1957: Going rate in NYC: $41K. Covington and Burling in DC was the highest paying firm in the country, starting associates at $49K. Median household income in the US was $37K.
1967: Going rate in NYC: $65K. Cravath caused much hand-wringing about Kids Today by bumping that to $74K the following year. Median household income was $48K.
1977: Going rate in NYC was $100K. ($70K in LA and $85K in DC). Median household income was $47K.
1987: Going rate in NYC was $123K. Cravath had again moved the market in a big way in the previous year, when the going rate had been $102K. Median household income was $48.5K.
1997: Going rate in NYC was $116K, although SCOTUS clerks and similar Advanced Life Forms were getting $136K. Median household income was $51K.
2005: Going rate in NYC was $138K. Median household income was $53K. In the fall Cravath bumped it to $160K in 2010 dollars, and here we are today. (Median household income has fallen to $49.7K).
Obviously the huge run-up was in the quarter century from the late 50s to the mid 80s, when starting salaries at top NYC firms essentially tripled in real terms, even though national household income was basically flat for all but the first few years of that time period (and has remained flat since.).

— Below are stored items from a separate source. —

(** The [match prefix] of the decoder. *)
(* src: address.rs:250-256 decode_base56_address (prefix match) *)
Definition network_of_prefix (prefix : byte) : option Network :=
  match prefix with
  | x41 => Some Mainnet
  | x54 => Some Testnet
  | x52 => Some Regnet
  | x50 => Some Prunetest
  | _ => None
  end.

(** [str::is_char_boundary]. *)
Definition is_char_boundary (s : bytes) (i : nat) : bool :=
  match s !! i with
  | None => (i =? length s)%nat
  | Some b => (byte_to_Z b <? 0x80) || (0xc0 <=? byte_to_Z b)
  end.

(* src: address.rs:141-150 AddressParts *)
Record AddressParts := {
  ap_network : Network;
  ap_visible_prefix : byte;
  ap_base56_address : bytes;
  ap_hashed_public_key : bytes;
  ap_payment_digest : bytes;
  ap_checksum : bytes;
}.

Section hashes.
Context `{Sha3}.

(* src: address.rs:97-106 address_checksum *)
Definition address_checksum (prefix : byte) (body : bytes) : bytes :=
  take (Z.to_nat ADDRESS_CHECKSUM_BYTES) (sha3_256 (prefix :: body)).

(* src: address.rs:108-126 role_digest_from_pubkey *)
Definition role_digest_from_pubkey (network : Network) (public_key role : bytes) : bytes :=
  sha3_256 (role ++ [x00] ++ str_bytes (Network.domain_tag network) ++ [x00] ++ public_key).

(* src: address.rs:128-131 public_key_digest *)
Definition public_key_digest (network : Network) (public_key : bytes) : bytes :=
  role_digest_from_pubkey network public_key ADDRESS_ROLE_DOMAIN.

(* src: address.rs:213-224 encode_base56_address *)
Definition encode_base56_address (network : Network) (digest : bytes) : bytes :=
  let prefix := Network.visible_prefix network in
  let body := base56_encode_bytes digest in
  let checksum := address_checksum prefix body in
  let checksum_body := base56_encode_fixed_bytes checksum (Z.to_nat ADDRESS_CHECKSUM_BASE56_CHARS) in
  prefix :: body ++ checksum_body.

(* src: address.rs:152-171 address_parts_from_public_key *)
Definition address_parts_from_public_key (network : Network) (public_key : bytes) : AddressParts :=
  let payment_digest := public_key_digest network public_key in
  let visible_prefix := Network.visible_prefix network in
  let body := base56_encode_bytes payment_digest in
  let checksum := address_checksum visible_prefix body in
  let checksum_body := base56_encode_fixed_bytes checksum (Z.to_nat ADDRESS_CHECKSUM_BASE56_CHARS) in
  {| ap_network := network;
     ap_visible_prefix := visible_prefix;
     ap_base56_address := [visible_prefix] ++ body ++ checksum_body;
     ap_hashed_public_key := hashed_public_key_from_digest network payment_digest;
     ap_payment_digest := payment_digest;
     ap_checksum := checksum |}.

(* src: address.rs:198-201 address_from_public_key *)
Definition address_from_public_key (network : Network) (public_key : bytes) : bytes :=
  ap_base56_address (address_parts_from_public_key network public_key).

(** [None] is the panic of slicing inside a character. *)
(* src: address.rs:226-267 decode_base56_address *)
Definition decode_base56_address (address : bytes) : option (result AddressError (bytes * Network)) :=
  let checksum_chars := Z.to_nat ADDRESS_CHECKSUM_BASE56_CHARS in
  match address with
  | [] => Some (Err InvalidPrefix)
  | prefix :: tail =>
      if negb (is_visible_prefix prefix) then Some (Err InvalidPrefix)
      else if (length address <=? 1 + checksum_chars)%nat then Some (Err InvalidChecksum)
      else if negb (is_char_boundary address (length address - checksum_chars)) then None
      else
        let body := take (length tail - checksum_chars) tail in
        let checksum_body := drop (length address - checksum_chars) address in
        Some (
          network ← ok_or (network_of_prefix prefix) InvalidPrefix;
          let expected_checksum := address_checksum prefix body in
          let expected_checksum_body := base56_encode_fixed_bytes expected_checksum checksum_chars in
          _ ← reject_if (negb (bool_decide (checksum_body = expected_checksum_body))) InvalidChecksum;
          decoded ← base56_decode_to_bytes body (Z.to_nat ADDRESS_DIGEST_BYTES);
          Ok (decoded, network))
  end.
End hashes.

(** The value of a little-endian digit vector. *)
Fixpoint digits_value (base : Z) (digits : list Z) : Z :=
  match digits with
  | [] => 0
  | d :: digits => d + base * digits_value base digits
  end.

(** Digit vectors without superfluous leading digits. *)
Definition minimal_digits (base : Z) (digits : list Z) : Prop :=
  Forall (fun d => 0 <= d < base) digits /\
  (length digits = 1%nat \/
   exists n, length digits = S n /\ base ^ Z.of_nat n <= digits_value base digits).

(** ** Digit vectors *)

Section digits.
Context (base mul : Z) (Hbase : 54 <= base) (Hmul : 0 < mul < base * base).

Lemma digits_value_app l1 l2 :
  digits_value base (l1 ++ l2) = digits_value base l1 + base ^ Z.of_nat (length l1) * digits_value base l2.
Proof using.
  induction l1 as [|d l1 IH]; cbn [app digits_value length]; [lia|].
  rewrite IH, Nat2Z.inj_succ, Z.pow_succ_r by lia. lia.
Qed.

Lemma digits_value_bound l :
  Forall (fun d => 0 <= d < base) l -> 0 <= digits_value base l < base ^ Z.of_nat (length l).
Proof using Hbase.
  induction 1 as [|d l Hd Hl IH]; cbn [digits_value length]; [lia|].
  rewrite Nat2Z.inj_succ, Z.pow_succ_r by lia. nia.
Qed.

(** One pass multiplies and adds; the carry out never exceeds the multiplier. *)
Lemma scale_digits_spec digits carry ds c :
  Forall (fun d => 0 <= d < base) digits -> 0 <= carry < mul ->
  scale_digits base mul digits carry = (ds, c) ->
  length ds = length digits /\ Forall (fun d => 0 <= d < base) ds /\ 0 <= c < mul /\
  digits_value base ds + base ^ Z.of_nat (length digits) * c = mul * digits_value base digits + carry.
Proof using Hbase Hmul.
  intros H. revert carry ds c. induction H as [|d digits Hd H IH]; intros carry ds c Hc E.
  { cbn in E. simplify_eq. cbn. split_and!; try done; lia. }
  cbn [scale_digits] in E.
  assert (0 <= (d * mul + carry) / base < mul) as Hq.
  { split; [apply Z.div_pos; nia|]. apply Z.div_lt_upper_bound; nia. }
  destruct (scale_digits base mul digits _) as [ds' c'] eqn:E'. simplify_eq.
  destruct (IH _ _ _ Hq E') as (Hl & Hds & Hc' & Hv). cbn [length digits_value].
  rewrite Hl. split; [done|]. split.
  { constructor; [|done]. apply Z.mod_pos_bound. lia. }
  split; [done|]. rewrite Nat2Z.inj_succ, Z.pow_succ_r by lia.
  pose proof (Z.div_mod (d * mul + carry) base ltac:(lia)). nia.
Qed.

(** Two digits hold any carry below [base * base]. *)
Lemma push_carry_spec c :
  0 < c < base * base ->
  let p := push_carry 2 base c in
  p <> [] /\ Forall (fun d => 0 <= d < base) p /\ digits_value base p = c /\
  base ^ (Z.of_nat (length p) - 1) <= c.
Proof using Hbase.
  intros Hc. cbn [push_carry]. destruct (Z.ltb_spec 0 c); [|lia].
  assert (0 <= c mod base < base) as Hm by (apply Z.mod_pos_bound; lia).
  assert (0 <= c / base < base) as Hd
    by (split; [apply Z.div_pos; lia|apply Z.div_lt_upper_bound; lia]).
  pose proof (Z.div_mod c base ltac:(lia)) as Hdm.
  destruct (Z.ltb_spec 0 (c / base)).
  - rewrite (Z.mod_small (c / base)) by lia. cbn [length digits_value]. split; [done|].
    split; [by repeat constructor; lia|]. split; [lia|].
    change (Z.of_nat 2 - 1) with 1. rewrite Z.pow_1_r. nia.
  - cbn [length digits_value]. split; [done|].
    split; [by repeat constructor; lia|]. split; [lia|].
    change (Z.of_nat 1 - 1) with 0. rewrite Z.pow_0_r. lia.
Qed.

(** One step of either conversion: exact value, no leading zeros introduced. *)
Lemma digits_step_spec digits carry :
  minimal_digits base digits -> 0 <= carry < mul ->
  minimal_digits base (digits_step base mul digits carry) /\
  digits_value base (digits_step base mul digits carry) = mul * digits_value base digits + carry.
Proof using Hbase Hmul.
  intros [Hd Hmin] Hc. unfold digits_step.
  destruct (scale_digits base mul digits carry) as [ds c] eqn:E.
  destruct (scale_digits_spec _ _ _ _ Hd Hc E) as (Hl & Hds & Hcb & Hv).
  destruct (decide (c = 0)) as [->|Hnz].
  { cbn [push_carry Z.ltb Z.compare]. rewrite app_nil_r. rewrite Z.mul_0_r, Z.add_0_r in Hv.
    split; [|done]. split; [done|]. rewrite Hl. destruct Hmin as [?|(n & Hn & Hmin)]; [by left|].
    right. exists n. split; [done|]. nia. }
  destruct (push_carry_spec c ltac:(lia)) as (Hne & Hp & Hpv & Hpl).
  rewrite digits_value_app, Hpv, Hl. split; [|done]. split; [by apply Forall_app|]. right.
  exists (length digits + length (push_carry 2 base c) - 1)%nat.
  assert (0 < length (push_carry 2 base c))%nat by (destruct (push_carry 2 base c); [done|cbn; lia]).
  split; [rewrite length_app, Hl; lia|]. rewrite digits_value_app, Hpv, Hl.
  pose proof (digits_value_bound ds Hds) as Hb.
  replace (Z.of_nat (length digits + length (push_carry 2 base c) - 1))
    with (Z.of_nat (length digits) + (Z.of_nat (length (push_carry 2 base c)) - 1)) by lia.
  rewrite Z.pow_add_r by lia. pose proof (Z.pow_pos_nonneg base (Z.of_nat (length digits))). nia.
Qed.

Lemma minimal_zero : minimal_digits base [0].
Proof using Hbase. split; [repeat constructor; lia|by left]. Qed.

(** A minimal vector is no longer than its value needs. *)
Lemma minimal_length digits n :
  minimal_digits base digits -> (0 < n)%nat -> digits_value base digits < base ^ Z.of_nat n ->
  (length digits <= n)%nat.
Proof using Hbase.
  intros [_ [->|(m & -> & Hm)]] Hn Hv; [lia|].
  assert (Z.of_nat m < Z.of_nat n); [|lia].
  apply (Z.pow_lt_mono_r_iff base); lia.
Qed.
End digits.

Lemma base_eq : base = 54.
Proof. done. Qed.

(** ** The alphabet *)

Definition all_digits : list Z := seqZ 0 54.

Lemma base56_value_char d : 0 <= d < 54 -> base56_value (base56_char d) = Some d.
Proof.
  intros Hd. assert (Forall (fun d => base56_value (base56_char d) = Some d) all_digits) as H.
  { apply (bool_decide_unpack _). by vm_compute. }
  rewrite Forall_forall in H. apply H. by apply elem_of_seqZ.
Qed.

Lemma base56_value_range c d : base56_value c = Some d -> 0 <= d < 54.
Proof.
  unfold base56_value. intros (n & Hn & ->)%fmap_Some.
  assert (forall p (l : bytes) n, position p l = Some n -> (n < length l)%nat) as Hpos.
  { intros p l. induction l as [|x l IH]; intros m Hm; [done|]. cbn in *.
    destruct (p x); simplify_eq; [lia|]. apply fmap_Some in Hm as (k & Hk & ->).
    specialize (IH _ Hk). lia. }
  apply Hpos in Hn. change (length BASE56_ALPHABET) with 54%nat in Hn. lia.
Qed.

Lemma base56_char_ascii d : 0 <= d < 54 -> byte_to_Z (base56_char d) < 0x80.
Proof.
  intros Hd. assert (Forall (fun d => byte_to_Z (base56_char d) < 0x80) all_digits) as H.
  { apply (bool_decide_unpack _). by vm_compute. }
  rewrite Forall_forall in H. apply H. by apply elem_of_seqZ.
Qed.

(** ** Encoding and decoding in numbers *)

Definition encode_digits (data : bytes) : list Z :=
  foldl (fun digits b => digits_step base 256 digits (byte_to_Z b)) [0] data.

The growth in associate salaries in the 25 years since has been comparatively modest. Note that until the sudden bump at the tail end of the housing bubble associate salaries were only about 10% higher than they had been nearly 20 years earlier. (Partner compensation is another story altogether).
And of course law school tuition has increased by a factor of three to five times since the mid-1980s. To put it another way, 25 years ago three years of private law school tuition equaled 35% of the going rate. Today it's just under 100%. Public law school tuition has gone from 8% of the going rate to 35%. Increasingly, it seems like the goal of many of those among the tiny percentage of law graduates who get big firm jobs is to live like monks for five years, while clocking insane hours doing mind-numbing work, simply in order to pay off their law school debt. And then? (It appears that the days of big firms making concerted efforts to "place" their departing associates are mostly gone.)